A total of six per cent GPs said the waiting time was longer than four weeks. Photo: iStock

The average waiting times for a routine GP appointment now exceeds two weeks, according to a Pulse survey.

The annual survey, published on Monday, had responses from 901 GPs across the UK.

For the first time, the average waiting time for a non-urgent concern has increased to 15 days, and 22 per cent of the surveyed GPs said the wait time for a routine appointment was more than three weeks. A total of six per cent said the waiting time was longer than four weeks.

More than 30 per cent of the responding GPs further added that the average appointment wait time was between two and three weeks, while 20 per cent said the average wait time was less than a week.
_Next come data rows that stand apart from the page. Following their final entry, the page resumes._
(* ===== verification/Resources.v ===== *)
(** * What the process's threads hold: the interface between the completer and the server

    A thread of the server runs the completer's queries with a share of what the process
    owns (Owns.v).  [Resources] says what shares there are and how they add up to the
    state, and promises the server that a query leaves its thread holding nothing and
    returns what the protocol lets it reply.  Server.v is proved against the class; the
    shares of sourcekitd's ledger are an instance (ServerLedger.v), and so is nothing
    at all, with the replies that the completer's code can return at most. *)

From S2P Require Import Prelude Owns Ptree JsonRead.
From S2P Require Import Logging Futures SourceKitD Offset SourceKit Completer HttpMessage Endpoints Protocol.

Class Resources `{SourceKitD, Replies} := {
  resource : Type;
  nothing : resource;
  (** A thread may end with it. *)
  spare : resource → Prop;
  uses : rules App resource;
  (** The threads have these, and the state is what they add up to. *)
  shared_out : list resource → App → Prop;
  (** States, and requests, of the runs that are looked at. *)
  possible : App → Prop;
  heard : request → Prop;

  uses_mono : Monotone uses;
  (** What is done to the rest of the state is nobody's concern. *)
  uses_elsewhere g a a' (P : resource → Prop) :
    calls_of (world a') = calls_of (world a) → channel_of (world a') = channel_of (world a) →
    P g → acts uses g a a' P;
  shared_elsewhere gs a a' :
    shared_out gs a → world a' = world a → shared_out gs a';
  shared_start a : world a = world_new → shared_out [] a;
  shared_join gs a : shared_out gs a → shared_out (gs ++ [nothing]) a;
  shared_has gs a i g : shared_out gs a → gs !! i = Some g → holds uses g a;
  shared_uses gs a a' i g (P : resource → Prop) :
    shared_out gs a → gs !! i = Some g → acts uses g a a' P → possible a' →
    ∃ g', P g' ∧ shared_out (<[i := g']> gs) a';

  spare_nothing : spare nothing;
  heard_no_request : heard no_request;
  candidates_returns level r q g :
    heard r → read_completion_query (req_body r) = Ok q → spare g →
    owns uses (λ body g', spare g' ∧ candidates_reply r body)
      (zoom (CandidatesForLocationInFile (SwiftCompleter_new level) (q_file_name q)
        (q_line q) (q_column q) [{| contents := q_contents q; fileName := q_file_name q |}]
        (q_flags q))) g;
  diagnostics_returns level r q g :
    heard r → read_diagnostics_query (req_body r) = Ok q → spare g →
    owns uses (λ body g', spare g' ∧ diagnostics_reply r body)
      (zoom (DiagnosticsForFile (SwiftCompleter_new level) (d_file_name q)
        [{| contents := d_contents q; fileName := d_file_name q |}] (d_flags q))) g;
  notification_returns resp g :
    spare g → owns uses (λ _ g', spare g') (zoom (notification_handler resp)) g;
}.
#[export] Existing Instance uses_mono.

(** Nothing is held, and a query returns what its code may. *)
#[export] Program Instance no_resources `{SourceKitD} : Resources | 10 := {|
  resource := unit;
  nothing := tt;
  spare _ := True;
  uses := no_rules App;
  shared_out _ _ := True;
  possible _ := True;
  heard _ := True;
|}.
Next Obligation. intros ? ? ? ? P R HP HR. apply HR, HP. Qed.
Next Obligation. by intros ? [] ? ? P _ _. Qed.
Next Obligation. done. Qed.
Next Obligation. done. Qed.
Next Obligation. done. Qed.
Next Obligation. done. Qed.
Next Obligation. intros. by exists tt. Qed.
Next Obligation. done. Qed.
Next Obligation. done. Qed.
Next Obligation.
  intros ? level r q [] _ E _. apply owns_nothing. intros x Hx%may_return_zoom.
  split; [done|]. by exists level, q.
Qed.
Next Obligation.
  intros ? level r q [] _ E _. apply owns_nothing. intros x Hx%may_return_zoom.
  split; [done|]. by exists level, q.
Qed.
Next Obligation. intros ? resp [] _. by apply owns_nothing. Qed.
Responding to the GP survey, the British Medical Association said longer waiting times highlight challenges of delivering care.
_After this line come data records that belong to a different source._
(** An atom that starts something. *)
Lemma obeys_start h c (f : App → App) g :
  hands h c → (∀ a, items (f a) ≡ₚ c :: items a) →
  (∀ a, harmless a (f a) ∧ next_session (f a) = next_session a) → (∀ a, elsewhere a (f a)) →
  spare g → obeys (modify f) h g.
Proof.
  intros Hh Hi Hf He Hg a _ _. cbn. destruct (He a). apply uses_elsewhere; [done..|].
  exists Free. destruct (Hf a). split; [done|]. by eapply TransferStart.
Qed.
Lemma items_op sid o a : items (set_ops (ops a ++ [(sid, o)]) a) ≡ₚ COp sid o :: items a.
Proof. unfold items. cbn. rewrite map_app, <- app_assoc. cbn. symmetry. apply Permutation_middle. Qed.
Lemma items_block b a : items (set_blocks (blocks a ++ [b]) a) ≡ₚ CBlock b :: items a.
Proof.
  unfold items. cbn. rewrite !map_app, <- (app_assoc _ [CBlock b]). cbn.
  rewrite (app_assoc _ (map CBlock (blocks a)) (CBlock b :: _)), app_assoc.
  symmetry. apply Permutation_middle.
Qed.
Lemma items_timer d b a : items (set_timers (timers a ++ [(d, b)]) a) ≡ₚ CBlock b :: items a.
Proof.
  unfold items. cbn. rewrite !map_app, !app_assoc. symmetry. apply Permutation_cons_append.
Qed.
Lemma obeys_start_op h sid o g : hands h (COp sid o) → spare g → obeys (start_op sid o) h g.
Proof.
  intros Hh. eapply obeys_start; [exact Hh|apply items_op| |done]. intros a. split; [|done].
  by apply harmless_same.
Qed.

Lemma known_fresh a m r res :
  known a m r → known (set_messages (<[next_message a := res]> (messages a)) (S (next_message a)) a) m r.
Proof.
  intros [Hm Hk]. split; cbn; [lia|]. intros res'. rewrite lookup_insert_ne by lia. apply Hk.
Qed.
Lemma known_delete a m m' r :
  known a m r → known (set_messages (delete m' (messages a)) (next_message a) a) m r.
Proof.
  intros [Hm Hk]. split; [done|]. cbn. intros res [_ Hr]%lookup_delete_Some. by apply Hk.
Qed.
Lemma obeys_session_write sid r res g :
  answers r res → spare g → obeys (session_write sid res) (Serving sid r) g.
Proof.
  intros Hans Hg a Ha _. cbn. set (m := next_message a). apply uses_elsewhere; [done..|].
  exists (Sending sid r m). split.
  - apply obeys_outcome. intros [bs close] _. intros a1 _ _. cbn.
    apply uses_elsewhere; [done..|]. exists Free. split.
    + intros a2 _ _. cbn. apply uses_elsewhere; [done..|]. exists Free. split; [done|].
      apply TransferNone.
      split; [|done]. split; [done|split; [|done]]. intros ? ?. apply known_delete.
    + eapply TransferStart; [apply HandsWrite|by apply harmless_same|apply items_op|done].
  - apply TransferMessage.
    + split; [|done]. split; [done|split; [|done]]. intros ? ?. apply known_fresh.
    + split; cbn; [lia|]. intros res'. rewrite lookup_insert_eq. by intros [= <-].
Qed.
Lemma obeys_respond sid e r body g :
  endpoint_table !! req_url r = Some e → reply_of e r body → spare g →
  obeys (respond sid (build_response 200 EmptyString (req_version r) body)) (Serving sid r) g.
Proof.
  intros He Hb Hg. apply obeys_outcome. intros res Hp. apply obeys_session_write; [|done].
  by eapply AnswersEndpoint.
Qed.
“Waiting times are a key indicator of the pressure on services and these latest figures highlight the reality of the capacity issues that many GP practices across the country are facing,” said Dr Richard Vautrey, BMA GP committee chair.
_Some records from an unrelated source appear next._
(* ===== verification/ServerLedger.v ===== *)
(** * The whole process against sourcekitd's ledger

    The shares of the completer's threads (Shares.v) as the resources of the process's:
    in every run, however its threads interleave, the calls to sourcekitd misuse nothing,
    every request it is sent asks what one request read, or one notification, calls for,
    and every query is answered with what sourcekitd said of what that query asks. *)

From S2P Require Import Prelude Owns Ptree JsonRead.
From S2P Require Import Logging Futures SourceKitD Ledger Offset SourceKit Requests Completer Ownership Shares HttpMessage Endpoints Replies Protocol Resources Server.

(** ** What may be asked *)

Definition calls_made (a : App) : trace := calls_of (world a).

(** What the process may ask sourcekitd, given what its peers have seen and the calls made:
    for a request read, at a completion or a diagnostics query's own file, contents, position
    and flags; for a notification, a fresh look at the document it names. *)
Inductive asked_by `{SourceKitD} (read : request → Prop) (calls : trace)
    (v : gmap uid request_value) : Prop :=
| AskedCompletion r q :
    read r → read_completion_query (req_body r) = Ok q →
    completion_asks (completion_context (q_file_name q) (q_line q) (q_column q)
      [{| contents := q_contents q; fileName := q_file_name q |}] (q_flags q)) v →
    asked_by read calls v
| AskedDiagnostics r q :
    read r → read_diagnostics_query (req_body r) = Ok q →
    editor_asks (completion_context (d_file_name q) 0 0
      [{| contents := d_contents q; fileName := d_file_name q |}]
      (DiagnosticFlagsFromFlags (d_file_name q) (d_flags q))) v →
    asked_by read calls v
| AskedNotification name :
    notified calls name → v = sema_request name → asked_by read calls v.

(** A document that a diagnostics query read from a peer is about. *)
Definition awaitable (read : request → Prop) (key : string) : Prop :=
  ∃ r q, read r ∧ read_diagnostics_query (req_body r) = Ok q ∧ d_file_name q = key.

(** What a query may be answered with, given the calls made: the empty answer, or for
    candidates what sourcekitd said of a request at the query's own file, its text cut at its
    position, that position and its flags; for diagnostics what it told the receiver of a
    notification that names the query's file. *)
Definition truth `{SourceKitD} (calls : trace) : Replies := {|
  candidates_reply r body := ∃ q, read_completion_query (req_body r) = Ok q ∧
    (body = EmptyCandidates ∨
     ∃ v, completion_asks (completion_context (q_file_name q) (q_line q) (q_column q)
       [{| contents := q_contents q; fileName := q_file_name q |}] (q_flags q)) v ∧
       described calls v body);
  diagnostics_reply r body := ∃ q, read_diagnostics_query (req_body r) = Ok q ∧
    (body = EmptyDiagnostics ∨ told calls (d_file_name q) body);
|}.

Section Ledger.
Context `{FreshHandles} (ctx : ServiceContext).

(** ** The resources *)

(** A thread that has nothing to give up, or only what is never given up. *)
Definition clean (final : trace) (l : ledger) : Prop :=
  objects l = ∅ ∧ ∀ r, r ∈ responses l → kept final r.
Lemma clean_same final l l' : same l l' → clean final l → clean final l'.
Proof. intros [Eo Er] [Ho Hr]. split; [congruence|]. by rewrite Er. Qed.
Lemma clean_nearly final l l' : nearly final l l' → clean final l → clean final l'.
Proof. intros [Eo Er] [Ho Hr]. split; [congruence|]. intros r [?|?]%Er; auto. Qed.

Section Instances.
(** The requests read, and the calls made, to the end. *)
Context (read : request → Prop) (final : trace) (notifications : fresh_notifications final).
Notation asked := (asked_by read final).
Notation documents := (awaitable read).
Notation world_rules := (share_rules final asked documents).
Definition app_rules : rules App share := {|
  acts g a a' P := acts world_rules g (world a) (world a') P;
  holds g a := share_holds final documents g (world a);
  stalls g ready := ∃ p key, pending g = Some (p, key) ∧
    ∀ a, ready a = future_ready p (channel_of (world a));
|}.
#[local] Instance app_rules_monotone : Monotone app_rules.
Proof. intros g a a' P R Ha HR. eapply (share_rules_monotone final asked documents g); [exact Ha|exact HR]. Qed.

(** The body of a request not yet read is no query. *)
Lemma completion_of_read r q :
  r = no_request ∨ read r → read_completion_query (req_body r) = Ok q → read r.
Proof. intros [->|?]; [|done]. intros E. vm_compute in E. discriminate. Qed.
Lemma diagnostics_of_read r q :
  r = no_request ∨ read r → read_diagnostics_query (req_body r) = Ok q → read r.
Proof. intros [->|?]; [|done]. intros E. vm_compute in E. discriminate. Qed.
“What is clear, however, is that despite the best efforts of practices, patient demand is continuing to grow and with it the rise in the number of those with increasingly complex and chronic conditions where longer and multiple appointments are necessary.”

Professor Helen Stokes-Lampard, chair of the Royal College of GPs, stressed the need for more GPs to avoid waiting times getting worse.

“When patients need to see a GP or member of the practice team urgently, we are working incredibly hard to ensure they can get access – and this is reflected in the most recent NHS figures. But people are waiting too long for routine appointments, and the concern is that non-serious conditions might deteriorate, or patient’s give up trying to see the GP and we miss signs of serious illness early when it could be dealt with simply and more cost-effectively in primary care,” she said.

However, the Department of Health and Social Care (DHSC) has taken the result of the survey with a pinch of salt.

A DHSC spokesperson told Pharmacy Business: “This survey represents a small fraction of GPs, and the latest official NHS data shows two in three appointments happen within seven days of being booked, but we are determined to reduce GP waiting times further.”